Arterial: ulcer caused by ischaemia due to poor blood supply i.e. Peripheral Arterial Disease (PAD)
R/Fs of PAD- smoking, hypertension, diabetes, hypercholesterolemia, FHx
-leg ulcers affect ∼2% in developed countries, and venous disease accounts for 70%.
-mixed arterial and venous disease- 15%
-arterial disease alone- 2%
Features of chronic venous insufficiency:
-heaviness of legs
– venous ulcers are typically located in the ‘gaiter’ region, above the medial malleolus
-history of claudication (cramping pain felt in calf, thigh or buttock after walking for a given distance and relieved by rest)
-history of critical limb ischaemia/ ischaemic rest pain (foot pain at rest; e.g. burning pain at night relieved by hanging legs over side of bed)
-intensely painful ulcer
-mostly located on the lateral surface of the ankle or the distal digits
Features of chronic venous insufficiency (surrounding the ulcer):
-varicose veins (superficial varicosities)
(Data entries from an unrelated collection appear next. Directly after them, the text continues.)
(** The NFA, the tree and the builder of the subtree's root, which is only moved to the stack if there is an edge. *)
Definition generateNFAForSubtree (nfa : NFA) (subtreeRoot : builder) (root : Z) (vertices : list PrefixTreeEdges)
    : option (NFA * list PrefixTreeEdges * builder) :=
  edges ← vertices.[root];
  if bool_decide (edges = []) then Some (nfa, vertices, subtreeRoot)
  else
    let s := stack_append (mkSubtrees nfa vertices [] 0 newReverseTrees false) (mkActive root (moveConstruct subtreeRoot) 0) in
    s ← subtree_loop (turns (length vertices) vertices root) s;
    Some (s_nfa s, s_vertices s, movedFrom subtreeRoot).

(** ** The rounds *)

Definition last_edge (vertices : list PrefixTreeEdges) (vertex : Z) : option PrefixTreeEdge :=
  edges ← vertices.[vertex]; edges.[vlen edges - 1].

(** Along the last edges to a leaf; the vertices, the root first. *)
Fixpoint traverse (fuel : nat) (vertices : list PrefixTreeEdges) (vertex : Z) : option (list Z) :=
  match fuel with
  | O => None
  | S fuel =>
      edges ← vertices.[vertex];
      if bool_decide (edges = []) then Some [vertex]
      else edge ← edges.[vlen edges - 1]; stack ← traverse fuel vertices (e_child edge); Some (vertex :: stack)
  end.

(** Back to the vertex after the last quantified term; the stack is reversed. *)
Fixpoint find_prefix_root (vertices : list PrefixTreeEdges) (reversed : list Z) : option (list Z) :=
  match reversed with
  | _ :: ((parent :: _) as rest) =>
      edge ← last_edge vertices parent;
      term ← edge_term edge;
      if negb (hasFixedLength term) then Some reversed else find_prefix_root vertices rest
  | _ => Some reversed
  end.

(** The terms on the stack with the actions of the children. *)
Definition prefix_edges (vertices : list PrefixTreeEdges) (stack : list Z) : option (list (Term * list Z)) :=
  mapM (fun vertex => edge ← last_edge vertices vertex; term ← edge_term edge; Some (term, actions_get (e_child edge))) (removelast stack).

(** The nodes along these terms. *)
Fixpoint generate_prefix (edges : list (Term * list Z)) (nfa : NFA) (lastNode : builder)
    : option (NFA * builder) :=
  match edges with
  | [] => Some (nfa, lastNode)
  | (term, actions) :: edges =>
      '(nfa, lastNode, newNode) ← generateGraphWithActions term nfa lastNode actions;
      '(nfa, lastNode) ← moveAssign nfa lastNode newNode;
      generate_prefix edges nfa lastNode
  end.

(** Processed leaves at the end of the stack; the stack is reversed. *)
Fixpoint clean_up (vertices : list PrefixTreeEdges) (reversed : list Z) : option (list PrefixTreeEdges) :=
  match reversed with
  | vertex :: ((parent :: _) as rest) =>
      edges ← vertices.[vertex];
      if bool_decide (edges = []) then
        parentEdges ← vertices.[parent];
        if bool_decide (parentEdges = []) then None else
        vertices ← vec_set vertices parent (removelast parentEdges);
        clean_up vertices rest
      else Some vertices
  | _ => Some vertices
  end.

(** One round: [None] inside if there is nothing left, or the NFA and the tree. *)
Definition process_round (vertices : list PrefixTreeEdges) : option (option (NFA * list PrefixTreeEdges)) :=
  stack ← traverse (S (length vertices)) vertices m_prefixTreeRoot;
  if bool_decide (length stack = 1%nat) then Some None else
  reversed ← find_prefix_root vertices (rev stack);
  let stack := rev reversed in
  subtree ← last stack;
  let '(nfa, lastNode) := newBuilder (NS := NS) (AS := AS) emptyNFA in
  edges ← prefix_edges vertices stack;
  '(nfa, lastNode) ← generate_prefix edges nfa lastNode;
  '(nfa, vertices, lastNode) ← generateNFAForSubtree nfa lastNode subtree vertices;
  nfa ← destroyBuilder nfa lastNode;
  vertices ← clean_up vertices reversed;
  Some (Some (nfa, vertices)).

Fixpoint process_rounds (fuel : nat) (vertices : list PrefixTreeEdges) : option (list PrefixTreeEdges * list NFA) :=
  match fuel with
  | O => None
  | S fuel =>
      round ← process_round vertices;
      match round with
      | None => Some (vertices, [])
      | Some (nfa, vertices) => '(vertices, nfas) ← process_rounds fuel vertices; Some (vertices, nfa :: nfas)
      end
  end.
End Process.

Definition total_edges (vertices : list PrefixTreeEdges) : nat := foldr (fun edges n => length edges + n)%nat 0%nat vertices.

(** The tree that is left and the NFAs given to the handler, in order; every round deletes an edge. *)
Definition processNFAs {NS AS : Type} `{HashSet NS} `{HashSet AS} (f : CombinedURLFilters) (maxNFASize : Z) : option (CombinedURLFilters * list NFA) :=
  '(vertices, nfas) ← process_rounds (NS := NS) (AS := AS) (m_alphabet f) (m_actions f) maxNFASize (S (total_edges (m_vertices f))) (m_vertices f);
  Some (mkFilters (m_alphabet f) vertices (m_actions f), nfas).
-lipodermatosclerosis = induration, pigmentation & inflammation of the skin
-pigmentation (hemosiderin deposition)
-typically located in the ‘gaiter’ region, above the medial malleolus
-often shallow, with sloping edges
Features of peripheral arterial disease:
-absent femoral, popliteal or foot pulses (PT, DP)
-cold, pale leg(s)
-atrophic skin- shiny, atrophic, with hair loss or atrophic nails
-postural/ dependent colour change
-Buerger’s sign- pallor when leg is elevated, followed by reactive hyperaemia on lowering
-vascular (Buerger’s) angle < 20º and toe capillary refill time > 15 secs = severe ischaemia
Buerger’s test is used in an assessment of arterial sufficiency. Buerger’s angle, is the angle to which the leg has to be raised before it becomes pale, whilst lying flat. A normal limb will stay pink, even when the limb is raised by 90 degrees. In an ischaemic leg, elevation to 15 degrees or 30 degrees for 30 to 60 seconds may cause pallor.
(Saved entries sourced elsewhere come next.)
(* ===== verification/SubtreeSemantics.v ===== *)
(** * What the nodes of a drawn subtree stand for

    A node of the skeleton stands for a vertex of the prefix tree, or for a
    suffix of patterns together with the actions at its end.  Every jump keeps
    to the tree, so nothing else is accepted; what has been removed from the
    tree is accepted. *)

From stdpp Require Import gmap.
From S2P Require Import Prelude Bits DFA RangeList RangeListCorrect HashSet NFA NFACorrect NFAToDFA SubsetCorrect Term TermLanguage Fragments TermGraph CombinedURLFilters PrefixTree ProcessNFAs TreeHeap Skeleton.

(** What a node stands for. *)
Inductive nkind :=
| Fwd (v : Z)
| Bwd (ts : list Term) (A : list Z).

Abbreviation kinds := (Z -> option nkind).

Definition add_kind (kd : kinds) (n : Z) (k : nkind) : kinds := fun i => if decide (i = n) then Some k else kd i.

Section Semantics.
Context {NS AS : Type} `{HashSetLaws NS} `{HashSetLaws AS}.
Variables (alphabet : list Term) (actions : gmap Z (list Z)) (h0 : list PrefixTreeEdges).

Abbreviation tree hp := (mkFilters alphabet hp actions).
Abbreviation acts v := (actions_get actions v).
Abbreviation active := (@ActiveSubtree NS AS).

Hypothesis Hwf0 : wf_tree (tree h0).

(** Every text that leads to the vertex in the tree leads to the node, and the node has its actions. *)
Definition reaches (sk : skeleton) (i v : Z) : Prop :=
  (forall ts w, tree_path (tree h0) m_prefixTreeRoot ts v -> seq_lang ts w -> kpath (sk_jump sk) 0 w i) /\ forall a, a ∈ acts v -> sk_acc sk i a.

(** From the node, the suffix leads to the actions. *)
Definition ends (sk : skeleton) (i : Z) (ts : list Term) (A : list Z) : Prop :=
  forall w a, seq_lang ts w -> a ∈ A -> exists j, kpath (sk_jump sk) i w j /\ sk_acc sk j a.

(** The pattern that ends at the vertex is accepted. *)
Definition covered (sk : skeleton) (u : Z) : Prop :=
  forall ts w a, tree_path (tree h0) m_prefixTreeRoot ts u -> seq_lang ts w -> a ∈ acts u -> exists j, kpath (sk_jump sk) 0 w j /\ sk_acc sk j a.

(** Jumps keep to the tree. *)
Definition jump_typed (kd : kinds) (i : Z) (t : Term) (j : Z) : Prop :=
  (exists v c, kd i = Some (Fwd v) /\ kd j = Some (Fwd c) /\ tree_edge (tree h0) v t c)
  \/ (exists v ts A u, kd i = Some (Fwd v) /\ kd j = Some (Bwd ts A) /\ tree_path (tree h0) v (t :: ts) u /\ forall a, a ∈ A -> a ∈ acts u)
  \/ (exists ts A, kd i = Some (Bwd (t :: ts) A) /\ kd j = Some (Bwd ts A)).

Definition acc_typed (kd : kinds) (i a : Z) : Prop :=
  (exists v, kd i = Some (Fwd v) /\ a ∈ acts v) \/ exists A, kd i = Some (Bwd [] A) /\ a ∈ A.

Record rev_sem (rev : ReverseSuffixTrees) (sk : skeleton) (kd : kinds) : Prop := {
  rv_vertex x rv : (rs_vertices rev).[x] = Some rv -> exists ts A, kd (rs_nodeId rv) = Some (Bwd ts A) /\ ends sk (rs_nodeId rv) ts A
    /\ forall p y, (p, y) ∈ rs_edges rv -> exists rv' t, (rs_vertices rev).[y] = Some rv' /\ alphabet.[p] = Some t /\ kd (rs_nodeId rv') = Some (Bwd (t :: ts) A);
  rv_root key x : rs_roots rev !! key = Some x -> exists rv A, (rs_vertices rev).[x] = Some rv /\ kd (rs_nodeId rv) = Some (Bwd [] A) /\ forall a, a ∈ A <-> a ∈ key
}.

Record sem (nfa : NFA) (left : Z -> Prop) (gen : list active) (rev : ReverseSuffixTrees) (sk : skeleton) (kd : kinds) : Prop := {
  se_bench : bench nfa (map as_nfaNode gen) sk;
  se_kind i : sk_node sk i <-> is_Some (kd i);
  se_jump i t j : sk_jump sk i t j -> jump_typed kd i t j;
  se_acc i a : sk_acc sk i a -> acc_typed kd i a;
  se_start : kd 0 = Some (Fwd m_prefixTreeRoot);
  se_gen g : g ∈ gen -> kd (m_nodeId (as_nfaNode g)) = Some (Fwd (as_vertex g)) /\ reaches sk (m_nodeId (as_nfaNode g)) (as_vertex g);
  se_rev : rev_sem rev sk kd;
  se_comp ts u : tree_path (tree h0) m_prefixTreeRoot ts u -> left u \/ covered sk u
}.

(** ** Growing skeletons *)

Record grows (sk : skeleton) (kd : kinds) (sk' : skeleton) (kd' : kinds) : Prop := {
  gr_jump i t j : sk_jump sk i t j -> sk_jump sk' i t j;
  gr_acc i a : sk_acc sk i a -> sk_acc sk' i a;
  gr_kind i k : kd i = Some k -> kd' i = Some k
}.

Section Grows.
Variables (sk sk' : skeleton) (kd kd' : kinds).
Hypothesis Hg : grows sk kd sk' kd'.

Lemma grows_path i w j : kpath (sk_jump sk) i w j -> kpath (sk_jump sk') i w j.
Proof. apply kpath_mono. apply Hg. Qed.

Lemma grows_reaches i v : reaches sk i v -> reaches sk' i v.
Proof. intros [Hr Ha]. split; [intros ts w Hp Hw; by eapply grows_path, Hr|]. intros a Hin. by apply (gr_acc _ _ _ _ Hg), Ha. Qed.

Lemma grows_ends i ts A : ends sk i ts A -> ends sk' i ts A.
Proof. intros He w a Hw Ha. destruct (He w a Hw Ha) as (j & Hp & Hj). exists j. split; [by apply grows_path|by apply (gr_acc _ _ _ _ Hg)]. Qed.

Lemma grows_covered u : covered sk u -> covered sk' u.
Proof. intros Hc ts w a Hp Hw Ha. destruct (Hc ts w a Hp Hw Ha) as (j & Hj & Hacc). exists j. split; [by apply grows_path|by apply (gr_acc _ _ _ _ Hg)]. Qed.

Lemma grows_jump i t j : jump_typed kd i t j -> jump_typed kd' i t j.
Proof.
  pose proof (gr_kind _ _ _ _ Hg) as Hk. intros [(v & c & Hx1 & Hx2 & Hx3)|[(v & ts & A & u & Hx1 & Hx2 & Hx3)|(ts & A & Hx1 & Hx2)]].
  - left. exists v, c. auto.
  - right. left. exists v, ts, A, u. auto.
  - right. right. exists ts, A. auto.
Qed.

Lemma grows_acc i a : acc_typed kd i a -> acc_typed kd' i a.
Proof. pose proof (gr_kind _ _ _ _ Hg) as Hk. intros [(v & Hx1 & Hx2)|(A & Hx1 & Hx2)]; [left; exists v|right; exists A]; auto. Qed.

Lemma grows_rev rev : rev_sem rev sk kd -> rev_sem rev sk' kd'.
Proof.
  pose proof (gr_kind _ _ _ _ Hg) as Hk. intros [Hv Hr]. split.
  - intros x rv Hx. destruct (Hv x rv Hx) as (ts & A & Hkd & Hends & Hedges). exists ts, A. split; [by apply Hk|]. split; [by apply grows_ends|].
    intros p y Hpy. destruct (Hedges p y Hpy) as (rv' & t & Hx1 & Hx2 & Hx3). exists rv', t. auto.
  - intros key x Hx. destruct (Hr key x Hx) as (rv & A & Hx1 & Hx2 & Hx3). exists rv, A. auto.
Qed.
End Grows.

Lemma add_kind_same kd n k : add_kind kd n k n = Some k.
Proof. unfold add_kind. by rewrite decide_True. Qed.

Lemma add_kind_other kd n k i : i <> n -> add_kind kd n k i = kd i.
Proof. intros Hi. unfold add_kind. by rewrite decide_False. Qed.

(** ** Soundness: what is accepted is in the tree *)

Lemma kpath_fwd (sk : skeleton) kd i w j :
  (forall i t j, sk_jump sk i t j -> jump_typed kd i t j) -> kpath (sk_jump sk) i w j -> forall a, sk_acc sk j a -> acc_typed kd j a ->
  (forall v, kd i = Some (Fwd v) -> exists ts u, tree_path (tree h0) v ts u /\ seq_lang ts w /\ a ∈ acts u)
  /\ (forall ts A, kd i = Some (Bwd ts A) -> seq_lang ts w /\ a ∈ A).
Proof.
  intros Hj Hp a Hacc Hty. induction Hp as [i|i t k u w j Hjmp Hu _ IH].
  - destruct Hty as [(v & Hk & Ha)|(A & Hk & Ha)]; (split; [intros v'|intros ts A']); rewrite Hk; try done.
    + intros [= <-]. exists [], v. split; [constructor|]. done.
    + intros [= <- <-]. done.
  - destruct (IH Hacc Hty) as [IHf IHb]. destruct (Hj _ _ _ Hjmp) as [(v & c & Hx1 & Hx2 & Hx3)|[(v & ts & A & x & Hx1 & Hx2 & Hx3 & Hx4)|(ts & A & Hx1 & Hx2)]]; rewrite Hx1;
      (split; [intros v'|intros ts' A']); try done.
    + intros [= <-]. destruct (IHf c Hx2) as (ts & x & Hp & Hw & Ha). exists (t :: ts), x. split; [by econstructor|]. split; [by exists u, w|done].
    + intros [= <-]. destruct (IHb ts A Hx2) as [Hw Ha]. exists (t :: ts), x. split; [done|]. split; [by exists u, w|auto].
    + intros [= <- <-]. destruct (IHb ts A Hx2) as [Hw Ha]. split; [by exists u, w|done].
Qed.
-punched out ulcers with raised edge (often painful)- e.g. under toes or classically over lateral malleolus
-deep wound- may extend to tendon
-has grey or yellow fibrotic base and undermining skin margins
Bloods: FBC, glucose, lipids, clotting
Ankle-Brachial Pressure Index- screen for arterial disease
Microbiology swab- if signs of infection: discharge, erythema, cellutis, pyrexia
Skin & ulcer biopsy– may be needed e.g. to assess for vasculitis or malignant change in established ulcer
(Marjolin’s ulcer = squamous cell carcinoma presenting in chronic wound)
-To investigate PAD- Arterial duplex USS, CT or MR angiography, digital subtraction angiography if having intervention
-treat cause e.g. surgical treatment of varicose veins, stenting in PAD
-control risk factors e.g. smoking
-focus on prevention e.g. compression stockings
-expert nursing care required
-advice on elevation and bedrest
-consider referral to specialist community nurse or leg ulcer/ tissue viability clinic:
- ‘Charing-Cross’ 4 layer compression bandaging better than standard bandages (= wool, crepe, elastic & cohesive bandages)
- Negative pressure wound therapy helps heal diabetic ulcers
- Surgery, larval therapy (maggots), and hydrogels (avoid in diabetic ulcers) are used to debride sloughy necrotic tissue
- Antibiotics, only if there is infection
- Skin grafts, rarely
-Once healed, compression stockings prevent recurrence
Complications: chronic wounds, infection, recurrence, development of malignancy in long-standing ulcers (Marjolin’s ulcer)
Prognosis: often a chronic problem, with variable healing rates. After healing, recurrence of venous ulcers is ∼ 25% at one year and 33% at 18 months.